- _Exercise requirements_:
Below is some data. Retype exactly the lines starting at the one with "(** ** Python: exceptions, integers, floats, strings" and ending at the one with "NilZero.string_of_int (Z.to_int k).".

|---|

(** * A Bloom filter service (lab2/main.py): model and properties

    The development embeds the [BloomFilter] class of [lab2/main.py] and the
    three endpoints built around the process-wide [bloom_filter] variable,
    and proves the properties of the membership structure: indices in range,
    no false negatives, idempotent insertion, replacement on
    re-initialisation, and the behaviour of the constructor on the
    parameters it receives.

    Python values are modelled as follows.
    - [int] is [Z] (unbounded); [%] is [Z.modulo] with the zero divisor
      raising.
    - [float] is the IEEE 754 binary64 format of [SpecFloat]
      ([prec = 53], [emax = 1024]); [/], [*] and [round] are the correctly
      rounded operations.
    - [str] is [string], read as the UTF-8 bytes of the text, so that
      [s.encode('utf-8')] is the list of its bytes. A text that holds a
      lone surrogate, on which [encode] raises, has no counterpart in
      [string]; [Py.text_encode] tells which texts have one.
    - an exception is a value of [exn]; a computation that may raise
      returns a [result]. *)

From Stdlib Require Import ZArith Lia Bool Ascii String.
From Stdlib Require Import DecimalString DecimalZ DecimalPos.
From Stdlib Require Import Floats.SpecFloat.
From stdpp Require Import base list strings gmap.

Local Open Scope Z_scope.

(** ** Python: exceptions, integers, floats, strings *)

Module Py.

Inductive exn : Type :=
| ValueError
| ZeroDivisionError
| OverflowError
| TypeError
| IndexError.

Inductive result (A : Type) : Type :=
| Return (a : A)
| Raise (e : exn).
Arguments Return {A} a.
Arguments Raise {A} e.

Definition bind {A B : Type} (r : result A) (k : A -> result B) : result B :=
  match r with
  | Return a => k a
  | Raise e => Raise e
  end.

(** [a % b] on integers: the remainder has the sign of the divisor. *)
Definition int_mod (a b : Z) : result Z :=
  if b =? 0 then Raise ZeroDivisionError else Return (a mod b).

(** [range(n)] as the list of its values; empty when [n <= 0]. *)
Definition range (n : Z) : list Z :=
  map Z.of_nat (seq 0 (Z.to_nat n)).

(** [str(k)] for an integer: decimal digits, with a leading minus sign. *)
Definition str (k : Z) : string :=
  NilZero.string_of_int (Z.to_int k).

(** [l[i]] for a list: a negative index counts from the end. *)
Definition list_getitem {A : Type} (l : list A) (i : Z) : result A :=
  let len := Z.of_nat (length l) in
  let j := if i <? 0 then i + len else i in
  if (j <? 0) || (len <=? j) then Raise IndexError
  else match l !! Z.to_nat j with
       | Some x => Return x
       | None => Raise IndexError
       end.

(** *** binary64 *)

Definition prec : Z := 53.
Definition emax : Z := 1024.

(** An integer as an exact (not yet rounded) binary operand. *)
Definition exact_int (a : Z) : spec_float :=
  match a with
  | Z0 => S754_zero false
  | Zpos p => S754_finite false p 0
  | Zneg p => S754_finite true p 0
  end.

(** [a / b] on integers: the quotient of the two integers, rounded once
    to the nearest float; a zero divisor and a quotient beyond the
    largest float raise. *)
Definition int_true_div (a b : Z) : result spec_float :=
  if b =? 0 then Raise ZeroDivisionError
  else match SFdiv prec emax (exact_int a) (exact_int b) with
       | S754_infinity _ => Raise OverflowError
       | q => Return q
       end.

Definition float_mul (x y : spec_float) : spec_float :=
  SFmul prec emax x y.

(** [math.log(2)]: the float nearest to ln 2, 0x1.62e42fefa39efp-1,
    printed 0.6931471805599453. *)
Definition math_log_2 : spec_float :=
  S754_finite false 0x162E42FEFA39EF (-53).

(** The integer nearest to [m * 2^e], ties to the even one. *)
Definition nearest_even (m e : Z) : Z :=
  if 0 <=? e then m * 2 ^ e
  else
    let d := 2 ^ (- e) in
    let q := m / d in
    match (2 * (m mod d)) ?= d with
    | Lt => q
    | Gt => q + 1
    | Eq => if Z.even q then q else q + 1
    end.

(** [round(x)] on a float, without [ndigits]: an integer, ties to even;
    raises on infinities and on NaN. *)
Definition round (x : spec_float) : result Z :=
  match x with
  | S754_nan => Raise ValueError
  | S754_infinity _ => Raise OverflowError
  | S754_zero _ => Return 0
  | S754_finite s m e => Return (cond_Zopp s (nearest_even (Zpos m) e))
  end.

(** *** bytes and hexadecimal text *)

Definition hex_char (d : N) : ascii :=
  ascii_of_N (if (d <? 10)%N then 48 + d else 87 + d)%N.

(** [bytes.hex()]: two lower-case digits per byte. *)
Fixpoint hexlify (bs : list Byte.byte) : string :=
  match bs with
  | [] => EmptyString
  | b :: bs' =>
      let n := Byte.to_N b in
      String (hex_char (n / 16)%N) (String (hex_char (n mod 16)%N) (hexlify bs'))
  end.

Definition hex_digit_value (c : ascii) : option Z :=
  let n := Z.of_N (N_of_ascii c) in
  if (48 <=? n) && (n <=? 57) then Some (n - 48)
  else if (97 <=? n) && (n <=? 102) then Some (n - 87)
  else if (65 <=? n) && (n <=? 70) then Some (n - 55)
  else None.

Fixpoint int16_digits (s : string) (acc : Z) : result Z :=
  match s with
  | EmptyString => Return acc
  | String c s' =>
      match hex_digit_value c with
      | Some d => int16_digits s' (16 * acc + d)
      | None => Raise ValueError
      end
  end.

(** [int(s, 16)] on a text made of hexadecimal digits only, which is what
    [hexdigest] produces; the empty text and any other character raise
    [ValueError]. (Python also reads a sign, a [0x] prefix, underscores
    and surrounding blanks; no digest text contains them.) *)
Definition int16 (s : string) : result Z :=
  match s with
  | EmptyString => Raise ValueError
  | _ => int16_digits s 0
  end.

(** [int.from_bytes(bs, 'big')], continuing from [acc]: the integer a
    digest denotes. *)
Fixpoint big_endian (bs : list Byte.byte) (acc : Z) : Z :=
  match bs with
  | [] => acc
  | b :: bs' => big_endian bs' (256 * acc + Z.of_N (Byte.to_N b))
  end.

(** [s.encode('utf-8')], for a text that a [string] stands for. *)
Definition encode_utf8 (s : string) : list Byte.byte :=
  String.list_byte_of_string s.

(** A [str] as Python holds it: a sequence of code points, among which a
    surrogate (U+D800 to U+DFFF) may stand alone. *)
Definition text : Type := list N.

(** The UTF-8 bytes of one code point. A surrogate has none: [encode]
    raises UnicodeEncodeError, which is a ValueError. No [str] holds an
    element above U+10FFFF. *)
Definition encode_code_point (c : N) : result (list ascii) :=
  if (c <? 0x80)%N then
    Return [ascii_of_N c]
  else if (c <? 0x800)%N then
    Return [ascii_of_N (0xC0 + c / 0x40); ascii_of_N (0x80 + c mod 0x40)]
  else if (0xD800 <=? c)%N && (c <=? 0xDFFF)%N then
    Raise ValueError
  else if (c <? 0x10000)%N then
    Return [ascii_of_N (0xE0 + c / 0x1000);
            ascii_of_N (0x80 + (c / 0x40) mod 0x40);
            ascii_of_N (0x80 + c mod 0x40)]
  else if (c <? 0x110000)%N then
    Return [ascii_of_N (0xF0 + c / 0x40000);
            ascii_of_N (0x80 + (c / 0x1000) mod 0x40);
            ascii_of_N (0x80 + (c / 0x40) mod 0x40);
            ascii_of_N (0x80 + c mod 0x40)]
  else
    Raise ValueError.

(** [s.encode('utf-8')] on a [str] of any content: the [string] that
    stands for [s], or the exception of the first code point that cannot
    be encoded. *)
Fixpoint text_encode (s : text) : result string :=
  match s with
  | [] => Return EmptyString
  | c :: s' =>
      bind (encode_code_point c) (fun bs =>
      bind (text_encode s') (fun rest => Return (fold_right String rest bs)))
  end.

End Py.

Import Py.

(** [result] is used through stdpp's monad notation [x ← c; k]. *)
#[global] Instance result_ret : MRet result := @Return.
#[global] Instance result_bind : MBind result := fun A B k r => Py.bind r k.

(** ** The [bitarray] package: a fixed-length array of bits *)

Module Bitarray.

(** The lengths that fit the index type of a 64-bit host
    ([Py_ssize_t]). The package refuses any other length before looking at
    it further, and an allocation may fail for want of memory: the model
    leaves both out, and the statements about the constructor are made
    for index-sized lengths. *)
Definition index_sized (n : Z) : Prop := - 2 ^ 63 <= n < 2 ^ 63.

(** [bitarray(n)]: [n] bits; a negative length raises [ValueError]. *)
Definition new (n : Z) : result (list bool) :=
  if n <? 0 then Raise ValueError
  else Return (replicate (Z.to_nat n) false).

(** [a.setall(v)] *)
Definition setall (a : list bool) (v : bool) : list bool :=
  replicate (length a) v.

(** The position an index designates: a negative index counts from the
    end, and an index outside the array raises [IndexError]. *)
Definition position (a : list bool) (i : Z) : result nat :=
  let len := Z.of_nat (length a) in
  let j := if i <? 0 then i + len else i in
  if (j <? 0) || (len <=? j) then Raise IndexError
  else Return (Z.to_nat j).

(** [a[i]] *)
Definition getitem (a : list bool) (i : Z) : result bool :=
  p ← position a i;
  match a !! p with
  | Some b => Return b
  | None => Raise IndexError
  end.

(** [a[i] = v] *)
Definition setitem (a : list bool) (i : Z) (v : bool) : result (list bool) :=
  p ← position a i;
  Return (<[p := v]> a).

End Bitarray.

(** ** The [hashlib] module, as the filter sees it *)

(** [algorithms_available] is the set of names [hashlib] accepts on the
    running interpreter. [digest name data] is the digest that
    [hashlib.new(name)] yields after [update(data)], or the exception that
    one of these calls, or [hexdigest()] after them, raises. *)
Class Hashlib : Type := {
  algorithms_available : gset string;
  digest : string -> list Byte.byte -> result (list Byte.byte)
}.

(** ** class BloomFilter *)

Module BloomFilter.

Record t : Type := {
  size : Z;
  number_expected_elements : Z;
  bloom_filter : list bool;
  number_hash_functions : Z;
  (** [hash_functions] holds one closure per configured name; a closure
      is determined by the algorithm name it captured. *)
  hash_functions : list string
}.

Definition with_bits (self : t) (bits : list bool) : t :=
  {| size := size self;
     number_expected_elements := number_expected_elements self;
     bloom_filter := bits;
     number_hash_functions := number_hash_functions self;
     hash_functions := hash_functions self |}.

|---|

- _Reply to the task_:
(** ** Python: exceptions, integers, floats, strings *)

Module Py.

Inductive exn : Type :=
| ValueError
| ZeroDivisionError
| OverflowError
| TypeError
| IndexError.

Inductive result (A : Type) : Type :=
| Return (a : A)
| Raise (e : exn).
Arguments Return {A} a.
Arguments Raise {A} e.

Definition bind {A B : Type} (r : result A) (k : A -> result B) : result B :=
  match r with
  | Return a => k a
  | Raise e => Raise e
  end.

(** [a % b] on integers: the remainder has the sign of the divisor. *)
Definition int_mod (a b : Z) : result Z :=
  if b =? 0 then Raise ZeroDivisionError else Return (a mod b).

(** [range(n)] as the list of its values; empty when [n <= 0]. *)
Definition range (n : Z) : list Z :=
  map Z.of_nat (seq 0 (Z.to_nat n)).

(** [str(k)] for an integer: decimal digits, with a leading minus sign. *)
Definition str (k : Z) : string :=
  NilZero.string_of_int (Z.to_int k).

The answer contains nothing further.